Add Rust code to process ngram data

2021-06-01 15:14:01 +02:00 · 2021-06-01 15:14:01 +02:00 · fcf24c7543
parent cc95d39063
commit fcf24c7543
2 changed files with 261 additions and 0 deletions
--- a/instant-segment/Cargo.toml
+++ b/instant-segment/Cargo.toml
@ -23,6 +23,7 @@ serde = { version = "1.0.123", features = ["derive"], optional = true }
 [dev-dependencies]
 bencher = "0.1.5"
 once_cell = "1.4"
+rayon = "1.5.1"

 [[bench]]
 name = "bench"
--- a/instant-segment/examples/merge.rs
+++ b/instant-segment/examples/merge.rs
@ -0,0 +1,260 @@
+//! Merge downloaded data to synthesize test data files
+//!
+//! This is not actually an example, but a tool to help recreate the required
+//! data files from publicly available sources. See the README in `/data`.
+
+use std::cmp::Reverse;
+use std::fs::File;
+use std::io::Write;
+use std::io::{BufRead, BufReader, BufWriter};
+use std::str::FromStr;
+
+use ahash::{AHashMap as HashMap, AHashSet as HashSet};
+use rayon::iter::{IntoParallelIterator, ParallelIterator};
+use smartstring::alias::String as SmartString;
+
+fn main() {
+    let word_list = read_word_list();
+    process_unigrams(&word_list);
+    process_bigrams(&word_list);
+}
+
+/// Read bigrams from the input file parts, filter them, and write to file
+fn process_bigrams(word_list: &HashSet<SmartString>) {
+    let bigrams = (0..BIGRAM_PARTS)
+        .into_par_iter()
+        .map(|part| {
+            let fname = format!("data/cache/eng-2-{:05}-{:05}.txt", part, BIGRAM_PARTS);
+            let f = File::open(&fname).unwrap();
+            let mut reader = BufReader::with_capacity(4 * 1024 * 1024, f);
+
+            let mut ln = String::new();
+            let mut bigrams = HashMap::new();
+            loop {
+                // Example line: `using pozzolan	1925,1,1	1947,2,2	1948,2,2	(...)\n`
+                // Tab-separated line. The first column contains two words, separated by a space.
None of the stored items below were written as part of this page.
(** [fileread] at such a place. *)
Lemma fileread_gap s b f x i ip dst n :
  can_read me pid s -> icache_ok pid [] s -> sb s = fs_sb -> outside_op s -> fs_block s b -> used s b = false ->
  ftab s !! f = Some x -> f_type x = FD_INODE -> f_ip x = Some i -> f_readable x <> 0 ->
  itab s !! i = Some ip -> 0 < i_ref ip ->
  let d := dinode_on (view s) (sb s) (i_inum ip) in
  d_type d <> 0 -> 0 <= f_off x < d_size d -> d_size d < 2^31 -> 0 < n < 2^31 -> f_off x / BSIZE < NDIRECT ->
  addr_of (inode_of d) (Z.to_nat (f_off x / BSIZE)) = 0 ->
  fileread f dst n s = Panic "log_write outside of trans".
Proof.
  intros Hr Hic Hsb Hout Hb Hu Hf Hty Hfi Hrd Hi Hp d Hd Hoff Hsz Hn Hdir Ha.
  destruct (ilock_run me pid [] s i ip Hr Hic (not_elem_of_nil i) Hi Hp Hd) as (ip1 & s1 & E1 & S1 & T1 & LA & Hic1).
  fold d in LA. pose proof (same_but_itab_read me pid _ _ S1 Hr) as Hr1. pose proof (sv_frame _ _ _ S1) as F1.
  assert (Hi1 : itab s1 !! i = Some ip1) by (rewrite T1; apply list_lookup_insert_eq; by eapply lookup_lt_Some).
  assert (Esb : sb s1 = sb s) by by rewrite F1. assert (Elg : lg s1 = lg s) by by rewrite F1.
  assert (Edata : i_size ip1 = d_size d /\ i_addrs ip1 = d_addrs d) by (rewrite <- (la_data _ _ _ _ LA); done).
  destruct Edata as [Es Ea]. unfold fileread, getf. rewrite bind_run, Hf. cbn [obind].
  rewrite (proj2 (Z.eqb_neq _ _) Hrd), Hty, Hfi. kstep E1. unfold ip_of. rewrite Hfi, bind_run. cbn [obind mret K_ret].
  rewrite bind_run. assert (ftab s1 = ftab s) as -> by by rewrite F1. rewrite Hf. cbn [obind].
  rewrite (u32_small n) by (unfold is_u32; lia). rewrite bind_run.
  rewrite (readi_gap put_user s1 b i ip1 dst (f_off x) n Hr1); try done; rewrite ?Es; try done.
  - by rewrite Esb.
  - unfold outside_op. by rewrite Elg.
  - unfold fs_block in *. by rewrite Esb.
  - unfold used in *. by rewrite Esb, (same_but_itab_view _ _ _ _ S1).
  - apply (ic_dev _ _ _ Hic1 i ip1 Hi1). rewrite (la_ref _ _ _ _ LA). done.
  - unfold addr_of in *. by rewrite Ea.
Qed.
End Boot.

(** C4. The kernel reads what [mkfs] wrote.  For files that fit, with different names,
    and a root directory whose entries do not fill its blocks exactly, take a kernel
    that sees the image's blocks and has read its super block: [sys_open] of a slash and
    the name of file [j] gives the first free descriptor, and [fileread] from it
    delivers the first [n] bytes of the contents that the file had on the host to the
    memory of the process, and changes no other byte of memory. *)
Theorem mkfs_open_read fs j x :
  fits fs -> well_named fs -> ((length fs + 2) mod 64 <> 0)%nat -> fs !! j = Some x ->
  exists st, main (as_input <$> fs) start = M_ok tt st /\
  forall (L : Layout) (LO : LayoutOk L) (W : Waits) me pid s p f y fd o dst n V,
    (forall b, view s b = img st b) -> sb s = get_superblock (img st 1) ->
    may_open me pid s (47 :: target_name x.1) p ->
    free_file (ftab s) = Some (f, y) -> free_fd (p_ofile p) = Some (fd, o) -> 0 <= n < 2^31 -> user_room me s dst (Z.to_nat n) V ->
    let bs := take (Z.to_nat n) (concat x.2) in
    exists s1 s2, sys_open s = Ok (Z.of_nat fd) s1 /\ procs s1 = <[me := set_p_ofile (<[fd := Some f]> (p_ofile p)) p]> (procs s) /\
      fileread f dst n s1 = Ok (Z.of_nat (length bs)) s2 /\ uwritten V dst bs (mem s) (mem s2).
Proof.
  intros Hfits Hwn Hfull Hx. destruct (main_built fs Hfits) as (st & G & E & Hb & Hc). exists st. split; [done|].
  intros L LO W me pid s p f y fd o dst n V Hv Hsb Hmo Hf Hfd Hn Hroom. rewrite (proj1 (built_super _ _ Hb)) in Hsb.
  destruct (image_walk fs st G Hb Hc Hfits j x Hwn Hfull Hx) as [Hok Hw].
  destruct (image_file fs st G Hb Hc Hfits j x Hx) as (F1 & _ & F3 & F4).
  assert (Hd : dinode_on (view s) (sb s) (2 + Z.of_nat j) = dinode_on (img st) fs_sb (2 + Z.of_nat j)) by (rewrite Hsb; by apply dinode_on_ext).
  pose proof (open_read_run me pid s (47 :: target_name x.1) p (2 + Z.of_nat j) (target_name x.1) f y fd o dst n V Hmo eq_refl) as H.
  cbv zeta in H. rewrite Hd, Hsb in H. rewrite (walk_ext _ (img st)) in H by done. rewrite (file_bytes_ext _ (img st)), F4 in H by done.
  assert (Hv' : forall b, img st b = view s b) by (intros b; by rewrite Hv).
  exact (H (walk_ok_ext (img st) _ _ _ _ Hv' Hok) Hw F1 (file_ok_ext (img st) _ _ Hv' F3) Hf Hfd Hn Hroom).
Qed.
(** * Lens: the indexing service ([lens.go]) and its gRPC front ([server])

    A shallow embedding of [Service.Magnify], [Service.Store],
    [Service.SearchByKeyName], [APIServer.Index] and [APIServer.Search],
    and the properties of the keyword index they maintain.

    The datastore behind [s.ss] is ONE flat key space: keyword records,
    the name record of an object (content hash to uuid) and the object
    record (uuid string to object) all live under string keys of the same
    map, exactly as [Store] writes them. *)

From stdpp Require Import gmap strings list.
From Stdlib Require Import Ascii String.

Open Scope string_scope.

(** ** package models *)

(** A [uuid.UUID] is carried by its canonical text form, the value of
    [id.String()]: that is the only shape under which the store sees it
    (as a key and as the payload of the name record), and [==] on the
    sixteen bytes agrees with equality of the text form. *)
Abbreviation UUID := string (only parsing).

Module models.

Record MetaData := mkMetaData {
  Summary : list string;
  MimeType : string;
  Category : string
}.

Record Object := mkObject {
  LensID : UUID;
  Name : string;
  Meta : MetaData
}.

Record Keyword := mkKeyword {
  KeywordName : string;
  LensIdentifiers : list UUID
}.

End models.
Import models.

(** What a value of the datastore holds.  [Store] writes three kinds of
    byte strings: the JSON of a keyword, the JSON of an object and the
    text of a uuid. *)
Inductive stored :=
| KeywordJSON (k : Keyword)
| ObjectJSON (o : Object)
| IDText (id : UUID).

(** [json.Unmarshal(keywordBytes, &keyword)].  The JSON of a keyword
    decodes to itself.  The JSON of an object is a JSON object too:
    decoding leaves the members the target lacks aside and the fields it
    does not find at their zero value, so the identifier list comes out
    empty.  The text of a uuid is no JSON value and decoding fails. *)
Definition unmarshalKeyword (b : stored) : option Keyword :=
  match b with
  | KeywordJSON k => Some k
  | ObjectJSON o => Some (mkKeyword (Name o) [])
  | IDText _ => None
  end.

(** ** Errors and the calls made to collaborators *)

Inductive error :=
| ErrAlreadyIndexed        (* "this object has already been indexed" *)
| ErrUnsupportedType       (* "unsupported content type for indexing" *)
| ErrKeynameMissing        (* "keyname does not exist" *)
| ErrInvalidDataType       (* "invalid data type" *)
| ErrFindID                (* "failed to find ID for object ..." *)
| ErrInvalidUUID           (* "invalid uuid found for ..." *)
| ErrNotFound              (* reindex of a name that has no record *)
| ErrStore                 (* an error of the datastore *)
| ErrUnmarshal             (* json.Unmarshal *)
| ErrFetch                 (* px.ExtractContents *)
| ErrPDF                   (* pdf.NewReader, GetPlainText, ReadFrom *)
| ErrImage                 (* ia.ClassifyImage *)
| ErrUUID                  (* uuid.NewV4 *)
| ErrDag                   (* im.DagPut *)
| ErrPanic.                (* index out of range *)

Inductive call :=
| CallHas (k : string)
| CallGet (k : string)
| CallPut (k : string)
| CallExtractContents (h : string)
| CallDetectContentType
| CallPDFText
| CallSummarize
| CallClassifyImage
| CallClear.

Inductive result (A : Type) :=
| Ok (a : A)
| Err (e : error).
Arguments Ok {A} a.
Arguments Err {A} e.

(** ** The service

    [ss] is the datastore, [ss_faults] says which of the coming datastore
    operations report an error ([true]: the operation fails and changes
    nothing; when the list is used up the operations succeed), [ta] is the
    text stored in the text analyzer, [calls] records the calls made to
    collaborators, oldest first. *)
Record Service := mkService {
  ss : gmap string stored;
  ss_faults : list bool;
  ta : list string;
  calls : list call
}.

Definition NewService : Service := mkService ∅ [] [] [].
(** *** The earlier variant, for the record *)

(** The placeholder score of [backend/main.py]: 40, plus 10 per proof
    and 30 per verified KYC record, capped at 100; no student is looked
    up. *)
Lemma backend_trust_Some (d : Database) student_id :
  Backend.trust student_id (Some d)
  = (Ok (student_id,
         Z.min 100
           (40 + Z.of_nat (length (Spec.proof_records d student_id)) * 10
            + Z.of_nat
                (length
                   (List.filter
                      (Backend.f_and (f_eq "student_id" (VStr student_id))
                         (f_eq "status" (VStr "verified")))
                      (coll d "kycdocument"))) * 30)),
     Some d).
Proof. reflexivity. Qed.

(** [submit_kyc] of [backend/main.py] appends a record each time. *)
Lemma backend_submit_kyc_appends (d : Database) doc o :
  fresh_in (new_id o) (coll d "kycdocument") = true ->
  exists d',
    snd (Backend.submit_kyc doc o (Some d)) = Some d'
    /\ length (coll d' "kycdocument") = S (length (coll d "kycdocument")).
Proof.
  intros F%fresh_in_spec. unfold Backend.submit_kyc, Backend.create_document.
  unfold bind. rewrite (insert_one_Some _ _ _ _ F). cbn [ret snd].
  eexists. split; [reflexivity |].
  rewrite coll_insert_eq, List.length_app. cbn. lia.
Qed.

(** ** Further properties of the handlers *)

(** *** Updates on a connected store *)

Lemma update_first_none p f c :
  List.find p c = None -> update_first p f c = c.
Proof.
  induction c as [|x c IH]; cbn; [reflexivity |].
  destruct (p x); [discriminate |]. intros H. now rewrite IH.
Qed.

Lemma update_one_Some name p upd (d : Database) :
  update_one name p upd (Some d) = (Ok tt, Some (updated d name p upd)).
Proof.
  unfold update_one, with_db, updated. now destruct (List.find p (coll d name)).
Qed.

Lemma coll_updated_eq (d : Database) name p upd :
  coll (updated d name p upd) name = update_first p (apply_set upd) (coll d name).
Proof.
  unfold updated. destruct (List.find p (coll d name)) eqn:F.
  - apply coll_insert_eq.
  - now rewrite update_first_none.
Qed.

Lemma coll_updated_ne (d : Database) name other p upd :
  name <> other -> coll (updated d name p upd) other = coll d other.
Proof.
  intros H. unfold updated. destruct (List.find p (coll d name)); [| reflexivity].
  now apply coll_insert_ne.
Qed.

Lemma find_update_first_self p f c :
  (forall x, p (f x) = p x) ->
  List.find p (update_first p f c) = option_map f (List.find p c).
Proof.
  intros Hp. induction c as [|x c IH]; cbn; [reflexivity |].
  destruct (p x) eqn:E; cbn.
  - now rewrite Hp, E.
  - now rewrite E.
Qed.

Lemma updated_idem (d : Database) name p upd :
  (forall x, p (apply_set upd x) = p x) ->
  updated (updated d name p upd) name p upd = updated d name p upd.
Proof.
  intros Hp. unfold updated at 1. rewrite coll_updated_eq.
  rewrite find_update_first_self by exact Hp.
  destruct (List.find p (coll d name)) eqn:F; cbn; [| reflexivity].
  rewrite update_first_idem; [| exact Hp | apply apply_set_idem].
  unfold updated. rewrite F. now rewrite insert_insert_eq.
Qed.

(** *** Errors and range of the trust score *)



Lemma score_of_unclamped kyc n :
  Main.score_of kyc (Z.of_nat n)
  = 10 + Spec.kyc_points (Spec.kyc_state_of kyc) + Z.min 30 (5 * Z.of_nat n).
Proof.
  rewrite score_of_spec. unfold Spec.trust_score, Spec.clamp, Spec.proof_points.
  destruct (Spec.kyc_state_of kyc); cbn [Spec.kyc_points]; lia.
Qed.

(** Every score [compute_trust_score] answers lies between 10 and 100,
    so the final clamp never changes anything; 100 is reached exactly
    by a verified KYC record with six or more proofs, and 10 exactly by
    no KYC record and no proof. *)
Theorem trust_score_floor_and_ceiling (d : Database) (student_id : string)
    (s : Z) (h' : handle) :
  Main.compute_trust_score student_id (Some d) = (Ok s, h') ->
  let kyc := Spec.kyc_state_of (head (Spec.kyc_records d student_id)) in
  let proofs := length (Spec.proof_records d student_id) in
  s = 10 + Spec.kyc_points kyc + Z.min 30 (5 * Z.of_nat proofs)
  /\ 10 <= s <= 100
  /\ (s = 100 <-> kyc = Spec.KycVerified /\ (6 <= proofs)%nat)
  /\ (s = 10 <-> kyc = Spec.NoKyc /\ proofs = 0%nat).
Proof.
  intros E kyc proofs.
  destruct (ObjectId_of_str student_id) as [sid|] eqn:Ei.
  2:{ rewrite compute_trust_score_invalid in E by exact Ei. discriminate. }
  rewrite (compute_trust_score_Some d _ sid Ei) in E.
  destruct (List.find (has_id sid) (coll d "student")); [| discriminate].
  injection E as <- _. rewrite score_of_unclamped.
  assert (List.find (f_eq "student_id" (VStr student_id)) (coll d "kycdocument")
          = head (Spec.kyc_records d student_id)) as ->.
  { unfold Spec.kyc_records.
    induction (coll d "kycdocument") as [|k c IH]; [reflexivity |].
    cbn. destruct (f_eq "student_id" (VStr student_id) k); [reflexivity | exact IH]. }
  fold kyc. fold proofs.
  destruct kyc; cbn [Spec.kyc_points];
    repeat split; try lia; try discriminate; try (intros [? ?]; lia);
    try (intros [? ?]; discriminate).
Qed.

(** *** Refreshing the stored score *)

Lemma has_id_apply_set o upd x : has_id o (apply_set upd x) = has_id o x.
Proof. reflexivity. Qed.

Lemma get_trust_Some (d : Database) student_id sid :
  ObjectId_of_str student_id = Some sid ->
  Main.get_trust student_id (Some d)
  = match fst (Main.compute_trust_score student_id (Some d)) with
    | Ok s =>
        (Ok s,
         Some (updated d "student" (has_id sid) {["trust_score" := Main.VScore s]}))
    | Raise e => (Raise e, Some d)
    end.
Proof.
  intros E. unfold Main.get_trust.
  destruct (Main.compute_trust_score student_id (Some d)) as [[s|e] h1] eqn:Ec;
    pose proof (compute_trust_score_handle _ _ _ _ Ec) as ->; cbn [fst].
  - rewrite (bind_Some _ _ _ _ _ Ec), (bind_Some _ _ _ _ _ (subscript_db_Some d)).
    unfold Main.oid. rewrite E. unfold bind at 1. cbn [ret].
    replace (f_eq "_id" (VOid sid)) with (has_id sid) by reflexivity.
    now rewrite (bind_Some _ _ _ _ _ (update_one_Some _ _ _ d)).
  - now rewrite (bind_Raise _ _ _ _ _ Ec).
Qed.

(** The score of a student is the same in two stores that agree on the
    KYC and proof collections and on whether the student is there. *)
Lemma compute_trust_score_same (d d' : Database) student_id sid :
  ObjectId_of_str student_id = Some sid ->
  coll d' "kycdocument" = coll d "kycdocument" ->
  coll d' "proofsubmission" = coll d "proofsubmission" ->
  (List.find (has_id sid) (coll d' "student") = None
   <-> List.find (has_id sid) (coll d "student") = None) ->
  fst (Main.compute_trust_score student_id (Some d'))
  = fst (Main.compute_trust_score student_id (Some d)).
Proof.
  intros E Hk Hp Hs. rewrite !(compute_trust_score_Some _ _ sid E).
  unfold Spec.proof_records. rewrite Hk, Hp.
  destruct (List.find (has_id sid) (coll d' "student")),
           (List.find (has_id sid) (coll d "student")); cbn; try reflexivity.
  - destruct Hs as [_ Hs]. now specialize (Hs eq_refl).
  - destruct Hs as [Hs _]. now specialize (Hs eq_refl).
Qed.

Lemma compute_trust_score_updated_student (d : Database) student_id sid upd :
  ObjectId_of_str student_id = Some sid ->
  fst (Main.compute_trust_score student_id
         (Some (updated d "student" (has_id sid) upd)))
  = fst (Main.compute_trust_score student_id (Some d)).
Proof.
  intros E. apply (compute_trust_score_same _ _ _ sid E).
  - now apply coll_updated_ne.
  - now apply coll_updated_ne.
  - rewrite coll_updated_eq, find_update_first_self by reflexivity.
    now destruct (List.find (has_id sid) (coll d "student")).
Qed.

Lemma compute_trust_score_fst (h : handle) student_id r :
  fst (Main.compute_trust_score student_id h) = r ->
  Main.compute_trust_score student_id h = (r, h).
Proof.
  destruct (Main.compute_trust_score student_id h) as [r' h'] eqn:E. cbn.
  intros ->. now rewrite (compute_trust_score_handle _ _ _ _ E).
Qed.

Lemma doc_get_apply_set_new k v x :
  k <> "_id" -> doc_get (apply_set {[k := v]} x) k = Some v.
Proof.
  intros H%String.eqb_neq. unfold doc_get, apply_set. rewrite H. cbn [doc_fields].
  apply lookup_union_Some_l, lookup_singleton_eq.
Qed.

(** [get_trust] for a student of the store answers the computed score
    and writes it onto that student's record, touching nothing else;
    asked again, it answers the same and changes nothing. *)
Theorem get_trust_persists (d : Database) (student_id : string) (sid : ObjectId)
    (e : document) :
  ObjectId_of_str student_id = Some sid ->
  List.find (has_id sid) (coll d "student") = Some e ->
  exists s d',
    Main.compute_trust_score student_id (Some d) = (Ok s, Some d)
    /\ Main.get_trust student_id (Some d) = (Ok s, Some d')
    /\ List.find (has_id sid) (coll d' "student")
       = Some (apply_set {["trust_score" := Main.VScore s]} e)
    /\ doc_get (apply_set {["trust_score" := Main.VScore s]} e) "trust_score"
       = Some (Main.VScore s)
    /\ map doc_id (coll d' "student") = map doc_id (coll d "student")
    /\ (forall name, name <> "student" -> coll d' name = coll d name)
    /\ Main.get_trust student_id (Some d') = (Ok s, Some d').
Proof.
  intros E F.
  pose proof (compute_trust_score_Some d _ sid E) as Ec. rewrite F in Ec.
  eexists _, (updated d "student" (has_id sid) _).
  split; [exact Ec |].
  split; [rewrite (get_trust_Some d _ sid E), Ec; reflexivity |].
  split; [rewrite coll_updated_eq, find_update_first_self, F by reflexivity;
          reflexivity |].
  split; [now apply doc_get_apply_set_new |].
  split; [rewrite coll_updated_eq; now apply map_doc_id_update_first |].
  split; [intros name Hn; apply coll_updated_ne; congruence |].
  rewrite (get_trust_Some _ _ sid E), compute_trust_score_updated_student, Ec by exact E.
  cbn [fst]. now rewrite updated_idem.
Qed.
+                // Other columns contain a comma-separated triple of (year, match count, volume
+                // count).
+
+                ln.clear();
+                match reader.read_line(&mut ln) {
+                    Ok(0) => break,
+                    Err(e) => {
+                        eprintln!("error: {:?}", e);
+                        break;
+                    }
+                    _ => {}
+                }
+
+                let mut iter = ln.trim().split('\t');
+                let words = match iter.next() {
+                    Some(word) => word,
+                    None => continue,
+                };
+
+                let mut word_iter = words.split(' ');
+                let word1 = match word_iter.next() {
+                    Some(word) => word,
+                    _ => continue,
+                };
+
+                let word1 = match normalize(word1, word_list) {
+                    Some(word) => word,
+                    _ => continue,
+                };
+
+                let word2 = match word_iter.next() {
+                    Some(word) if word_list.contains(word) => word,
+                    _ => continue,
+                };
+
+                let word2 = match normalize(word2, word_list) {
+                    Some(word) => word,
+                    _ => continue,
+                };
+
+                let mut matches = 0;
+                for year_data in iter {
+                    let mut parts = year_data.split(',');
+                    if parts.next().unwrap() < START_YEAR {
+                        continue;
+                    }
+                    matches += usize::from_str(parts.next().unwrap()).unwrap();
+                }
+
+                if bigrams.capacity() == 0 {
+                    // While it's not uncommon for a part to result in 0 words, the average for
+                    // parts that contain more than 0 is about 300k, median is about 350k. Allocate
+                    // a decent chunk immediately to avoid too many intermediate reallocations.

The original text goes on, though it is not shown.